Beginning with the line that mentions "slot_count := count;", reproduce every line through the last line of the entries, exactly, and only those.

━━━ ENTRIES PROVIDED

(** X21: the count is 0 exactly when no element of the range passes the
    test, and it is the number of elements exactly when all of them do. *)
Theorem count_if_none_all (range : list Z) (pred : Z → bool) :
  (count_if range pred = 0 ↔ ∀ x, x ∈ range → pred x = false) ∧
  (count_if range pred = Z.of_nat (length range) ↔ ∀ x, x ∈ range → pred x = true).
Proof.
  induction range as [|x rest [IH0 IHall]].
  - split; (split; [intros _ y Hy; by apply elem_of_nil in Hy | done]).
  - rewrite count_if_cons.
    assert (Hb : 0 ≤ count_if rest pred ≤ Z.of_nat (length rest)).
    { rewrite count_if_filter.
      pose proof (List.filter_length_le pred rest). lia. }
    split; split.
    + intros Hcount y Hy. apply elem_of_cons in Hy as [-> | Hy].
      * destruct (pred x); [lia | done].
      * apply IH0; [| done]. destruct (pred x); lia.
    + intros Hnone. rewrite (Hnone x) by (apply elem_of_cons; by left).
      rewrite (proj2 IH0); [done |].
      intros y Hy. apply Hnone. apply elem_of_cons; by right.
    + intros Hcount y Hy. simpl length in Hcount.
      apply elem_of_cons in Hy as [-> | Hy].
      * destruct (pred x); [done | lia].
      * apply IHall; [| done]. destruct (pred x); lia.
    + intros Hall. rewrite (Hall x) by (apply elem_of_cons; by left).
      rewrite (proj2 IHall).
      * simpl length. lia.
      * intros y Hy. apply Hall. apply elem_of_cons; by right.
Qed.

(** X22: with the predicate [greaterThan10], the count over any range is
    the number of its elements that are greater than 10. *)
Theorem count_if_greaterThan10 (range : list Z) :
  count_if range greaterThan10 =
    Z.of_nat (length (filter (λ x, 10 < x) range)).
Proof.
  induction range as [|x rest IH]; [done |].
  rewrite count_if_cons, IH. unfold greaterThan10. rewrite Z.gtb_ltb.
  destruct (Z.ltb_spec 10 x).
  - rewrite filter_cons_True by done. simpl length. lia.
  - rewrite filter_cons_False by lia. lia.
Qed.
(* ===== verification/Ring.v ===== *)
(** * The broadcast ring ([src/src/rtl_ring.c], [src/src/rtl_ring.h])

    One producer copies blocks of at most [slot_size] bytes into [slot_count] slots;
    any number of readers, each with a private cursor, copy them out.  Every function
    runs its body under the ring's mutex, so one call is one atomic step.

    [Module Ring] holds the structure and its operations as the C code has them: one
    flat byte array, an array of lengths, 64-bit counters that wrap.  [Module RingSpec]
    is the contract: a bounded log of whole blocks.  The theorems show that every
    operation keeps the structure well formed ([ring_wf]), that it implements the log
    ([ring_log]), and what a reader that races with the producer can observe. *)

From S2P Require Import Prelude.

Module Ring.

(** [enum rtlsdr_ring_result]. *)
Definition RTL_RING_ERROR : Z := -1.
Definition RTL_RING_EMPTY : Z := 0.
Definition RTL_RING_DATA : Z := 1.
Definition RTL_RING_GAP : Z := 2.

(** [struct rtlsdr_ring_cursor]. *)
Record rtlsdr_ring_cursor := mk_cursor {
  cur_next_seq : Z;
  cur_generation : Z;
}.

(** [struct rtlsdr_ring]: [data] has [slot_count * slot_size] bytes. *)
Record rtlsdr_ring := mk_ring {
  data : list Z;
  slot_lens : list Z;
  slot_count : Z;
  slot_size : Z;
  next_seq : Z;
  generation : Z;
  retained : Z;
}.

(** What the allocator answers: whether [calloc] of the structure succeeds, the block
    [malloc] returns for [data] (its bytes are whatever the allocator left there),
    whether [calloc] of the lengths succeeds, and [pthread_mutex_init]'s result. *)
Record ring_alloc := {
  struct_ok : bool;
  data_block : option (list Z);
  lens_ok : bool;
  mutex_init : Z;
}.

Definition sizeof_size_t : Z := 8.

Definition rtlsdr_ring_create (al : ring_alloc) (count size : Z) : option rtlsdr_ring :=
  if (count =? 0) || (size =? 0) || (SIZE_MAX / size <? count)
     || (SIZE_MAX / sizeof_size_t <? count)
  then None
  else if negb (struct_ok al) then None
  else match data_block al with
       | None => None
       | Some d =>
           if negb (lens_ok al) || negb (mutex_init al =? 0) then None
           else Some {| data := d;
                        slot_lens := replicate (Z.to_nat count) 0;
                        slot_count := count;
                        slot_size := size;
                        next_seq := 0;
                        generation := 1;
                        retained := 0 |}
       end.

━━━━━━

* [YOUR SOLUTION]
                        slot_count := count;
                        slot_size := size;
                        next_seq := 0;
                        generation := 1;
                        retained := 0 |}
       end.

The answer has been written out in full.